The earliest proof of tattoos dates back 5,200 years. Hikers found the perfectly preserved remains of a Neolithic man in 1991. The body had various artistic dots, lines and small crosses, numbering 57 in all. The permanent markings were located in strategic places such as the knee and ankle joints, leading experts to believe that the tattoo designs were potentially used for therapeutic purposes. The latest microscopy techniques reveal that the ink consisted of soot particles with a sprinkling of stone crystals.
From dragons to crosses and lyrics to "mom," tattoos today feature nearly anything the human mind can think of. Although still taboo to some people, tattoos are a regular part of most societies and they have served as an artistic, as well as therapeutic, outlet for thousands of years.

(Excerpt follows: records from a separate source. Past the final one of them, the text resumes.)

(* ===== verification/HbmAssembly.v ===== *)
(** Assembly of memory transactions ([HBMEndpointAgent::TryAccept],
    [TryAcceptResponseFlit]): the flits of a transaction, in any order and mixed
    with those of others, are decoded once they are all there, and not before. *)

From S2P Require Import Prelude HbmAddressMap MsgWire D2DConfig DieTopology PortSelect HostAttach HbmMemWire Routing.
From S2P Require Import HbmNetwork.

(** ** Errors of the decoder *)

(** The decoder raises nothing but [runtime_error]. *)
Definition only_runtime {A} (r : result A) : Prop := match r with Ok _ => True | Err e => is_runtime_error e = true end.

Lemma only_runtime_bind {A B} (r : result A) (f : A -> result B) : only_runtime r -> (forall a, only_runtime (f a)) -> only_runtime (r ≫= f).
Proof. destruct r; cbn; auto. Qed.
Lemma only_runtime_throw {A} c what (k : result A) : only_runtime k -> only_runtime (THROW runtime_error what WHEN c;; k).
Proof. by destruct c. Qed.
Lemma Kind_runtime w : only_runtime (Kind w).
Proof. unfold Kind. apply only_runtime_throw. cbv zeta. repeat (case_match; [done|]). done. Qed.
Lemma read_data_runtime k id ds : only_runtime (read_data k id ds).
Proof.
  unfold read_data. apply only_runtime_bind; [|done]. generalize ([] : list Z, [] : list Z, 0) as acc.
  generalize (Z.of_nat (length ds)) as n. intros n. induction ds as [|d ds IH]; intros acc; cbn; [done|].
  apply only_runtime_bind; [|intros a; apply IH]. unfold read_flit. apply only_runtime_bind; [apply Kind_runtime|]. intros k'.
  apply only_runtime_throw. cbv zeta. apply only_runtime_throw. by apply only_runtime_throw.
Qed.
Lemma DeserializeMemMsg_runtime ws : only_runtime (DeserializeMemMsg ws).
Proof.
  unfold DeserializeMemMsg. destruct ws as [|w rest]; [done|]. apply only_runtime_bind; [apply Kind_runtime|]. intros k. cbv zeta.
  destruct (bool_decide (k = kRequest)).
  - apply only_runtime_throw, only_runtime_throw, only_runtime_bind; [apply read_data_runtime|]. intros r. by apply only_runtime_throw.
  - apply only_runtime_bind; [apply Kind_runtime|]. intros k'. apply only_runtime_throw, only_runtime_throw, only_runtime_bind; [apply read_data_runtime|].
    intros r. by apply only_runtime_throw.
Qed.
Lemma caught_spec {A} (r : result A) : only_runtime r -> caught r = Ok (match r with Ok a => Some a | Err _ => None end).
Proof. destruct r; cbn; [done|]. by intros ->. Qed.

(** ** Incomplete transactions *)

Lemma Ok_inj {A} (a b : A) : Ok a = Ok b -> a = b.
Proof. by intros [= ->]. Qed.

Lemma read_flit_inv k id last acc d acc' : read_flit k id last acc d = Ok acc' ->
  acc'.2 = acc.2 + 1 /\ get_field d 48 16 = acc.2 /\ (get_field d 72 1 <> 0 <-> acc.2 + 1 = last).
Proof.
  unfold read_flit. intros E. apply bind_ok in E as (k' & _ & E). apply throw_bind_ok in E as [Hc E]. cbv zeta in E.
  apply throw_bind_ok in E as [_ E]. apply throw_bind_ok in E as [He E]. apply Ok_inj in E as <-. cbn [snd].
  apply orb_false_iff in Hc as [_ Hc]. apply negb_false_iff, Z.eqb_eq in Hc. apply negb_false_iff, eqb_prop in He.
  split; [done|]. split; [done|]. destruct (Z.eqb_spec (get_field d 72 1) 0), (Z.eqb_spec (acc.2 + 1) last); cbn in He; split; intros; done || congruence.
Qed.

Lemma read_flits_count k id last l acc acc' : foldM (read_flit k id last) acc l = Ok acc' -> acc'.2 = acc.2 + Z.of_nat (length l).
Proof.
  revert acc. induction l as [|d l IH]; intros acc; cbn [foldM length]; [intros [= <-]; lia|].
  intros E. apply bind_ok in E as (a & Ea & E). apply read_flit_inv in Ea as (Ha & _ & _). apply IH in E. lia.
Qed.

(** Fewer data flits than the payload needs are refused: the last one read is not marked as the last. *)
Lemma read_data_short m k id ds ds' : Z.of_nat (length ds) = ceil_div (length_bytes m) kMemFlitPayloadBytes ->
  (forall j d, ds !! j = Some d -> data_flit_of m k (Z.of_nat j) d) -> (forall d, d ∈ ds' -> d ∈ ds) ->
  ds' <> [] -> (length ds' < length ds)%nat -> is_ok (read_data k id ds') = false.
Proof.
  intros Hlen Hall Hsub Hne Hlt. destruct (read_data k id ds') as [r|e] eqn:E; [exfalso|done].
  unfold read_data in E. apply bind_ok in E as (acc & E & _). destruct ds' as [|d pre _] using rev_ind; [done|].
  rewrite foldM_app in E. apply bind_ok in E as (a & Ea & E). cbn [foldM] in E. apply bind_ok in E as (a' & E & _).
  apply read_flits_count in Ea. apply read_flit_inv in E as (_ & Hseq & Hend). rewrite length_app in *. cbn [length snd] in *.
  assert (d ∈ ds) as [j Hj]%list_elem_of_lookup by (apply Hsub, elem_of_app; right; left). pose proof (Hall _ _ Hj) as Hd.
  rewrite (df_seq _ _ _ _ Hd) in Hseq. destruct Hend as [_ Hend]. specialize (Hend ltac:(lia)). rewrite (df_end _ _ _ _ Hd) in Hend.
  destruct (Z.eqb_spec (Z.of_nat j * kMemFlitPayloadBytes + valid_at m (Z.of_nat j)) (length_bytes m)) as [Heq|]; [|by cbn in Hend].
  pose proof (ceil_div_spec (length_bytes m) kMemFlitPayloadBytes ltac:(done)) as Hc. rewrite <- Hlen in Hc.
  apply lookup_lt_Some in Hj. unfold valid_at, kMemFlitPayloadBytes in *. lia.
Qed.

(** ** The flits of a transaction *)

(** The transaction a flit belongs to, and the order of the flits in it. *)
Definition tx_of (m : MemMsg) : TxKey := (source_core m, txid m).
Definition flit_tx (w : Z) : TxKey := (r_source_core (route w), r_txid (route w)).
Definition flit_lt (v w : Z) : Prop := flit_key (route v) < flit_key (route w).

Record wire_of (m : MemMsg) (ws : list Z) : Prop := {
  wo_tx : forall w, w ∈ ws -> is_ok (InspectMemWireFlit w) = true /\ flit_tx w = tx_of m;
  wo_sorted : StronglySorted flit_lt ws;
  wo_full : DeserializeMemMsg ws = Ok (received m);
  wo_short : forall c, (forall w, w ∈ c -> w ∈ ws) -> StronglySorted flit_lt c -> (length c < length ws)%nat -> is_ok (DeserializeMemMsg c) = false;
  wo_some : ws <> [];
  wo_dir : forall w, w ∈ ws -> request_direction (route w) = bool_decide (message_type m = kMsgRequest);
  wo_place : forall w, w ∈ ws -> message_type m = kMsgRequest -> r_stack_id (route w) = stack_id m /\ r_channel_id (route w) = channel_id m
}.

Lemma flit_tx_data m k sq d : flit_rank k = 1 -> 0 <= txid m < 2 ^ 31 -> data_flit_of m k sq d -> flit_tx d = tx_of m.
Proof.
  intros Hk Hid Hd. unfold flit_tx, route, InspectMemWireFlit. rewrite (Kind_spec _ _ _ (df_flit _ _ _ _ Hd)). cbn [mbind result_bind].
  rewrite (flit_of_id _ _ _ Hid (df_flit _ _ _ _ Hd)), (df_source _ _ _ _ Hd). by destruct k.
Qed.

Lemma data_flit_facts m k ds d : flit_rank k = 1 -> 0 <= txid m < 2 ^ 31 -> data_of k m ds -> d ∈ ds ->
  (is_ok (InspectMemWireFlit d) = true /\ flit_tx d = tx_of m) /\ Kind d = Ok k /\ 65536 <= flit_key (route d) < 2 * 65536.
Proof.
  intros Hk Hid Hds Hd. destruct (data_keys m k ds Hk Hds) as [H _]. destruct (H _ Hd) as [Hok Hkey]. split; [|split; [|done]].
  - split; [done|]. unfold data_of in Hds. destruct (carries_data m); [|subst; by apply elem_of_nil in Hd]. destruct Hds as [_ Hall].
    apply list_elem_of_lookup in Hd as [j Hj]. by eapply flit_tx_data, Hall.
  - unfold data_of in Hds. destruct (carries_data m); [|subst; by apply elem_of_nil in Hd]. destruct Hds as [_ Hall].
    apply list_elem_of_lookup in Hd as [j Hj]. eapply Kind_spec, df_flit, Hall, Hj.
Qed.

Lemma data_flit_place m k ds d : k = kWriteData \/ k = kReadData -> data_of k m ds -> d ∈ ds ->
  request_direction (route d) = bool_decide (k = kWriteData) /\ r_stack_id (route d) = stack_id m /\ r_channel_id (route d) = channel_id m.
Proof.
  intros Hk Hds Hd. unfold data_of in Hds. destruct (carries_data m); [|subst; by apply elem_of_nil in Hd]. destruct Hds as [_ Hall].
  apply list_elem_of_lookup in Hd as [j Hj]. pose proof (Hall _ _ Hj) as Hf. unfold route, InspectMemWireFlit.
  rewrite (Kind_spec _ _ _ (df_flit _ _ _ _ Hf)). cbn [mbind result_bind].
  rewrite (df_stack _ _ _ _ Hf), (df_channel _ _ _ _ Hf). by destruct Hk as [-> | ->].
Qed.

(** A transaction with data flits carries data, and a positive length. *)
Lemma data_of_some m k ds : data_of k m ds -> ds <> [] -> carries_data m = true /\ 0 < length_bytes m /\
  (forall ds', (forall d, d ∈ ds' -> d ∈ ds) -> ds' <> [] -> (length ds' < length ds)%nat -> forall id, is_ok (read_data k id ds') = false).
Proof.
  unfold data_of. destruct (carries_data m); [|done]. intros [Hlen Hall] Hne. split; [done|]. split.
  - destruct ds; [done|]. cbn [length] in Hlen. pose proof (ceil_div_spec (length_bytes m) kMemFlitPayloadBytes ltac:(done)) as Hc.
    rewrite <- Hlen in Hc. unfold kMemFlitPayloadBytes in Hc. lia.
  - intros ds' Hsub Hne' Hlt id. by eapply read_data_short.
Qed.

Archaeologists hold the second-oldest evidence in three female mummies that have been carbon-dated and estimated to be from 2000 BC. This and later findings popularized the belief that tattooing at the time was a woman's activity. The permanent marks include dots, lines, diamond shapes and net-like patterns on the abdomen, thighs and breasts. The placement on parts of the body associated with motherhood and giving birth suggests that the artistic tattoos of the period served as amulets, signs and therapeutic instruments against difficult pregnancies or childbirth.
Self-Expression in Japan
According to VanishingTattoo.com, the Japanese were the first to use tattoos for decorative purposes, although it fell into disfavor by the 7th century. A written account, dated 297 AD, states that Japanese "men young and old, all tattoo their faces and decorate their bodies with designs." The art form enjoyed resurgence during the Edo period (1603-1867), producing among the country's best tattooists of the time.
In the South Pacific Islands, the highly ritualized and intricate art of embellishing the body by hand is passed down from father to son. Local tribes have been marking their bodies -- during significant times of the individual's life -- for 2,000 years. The elaborate geometric designs signify one's rank or status in the community, or a warrior's skills or profession. The procedure is also viewed as a rite of passage to adulthood.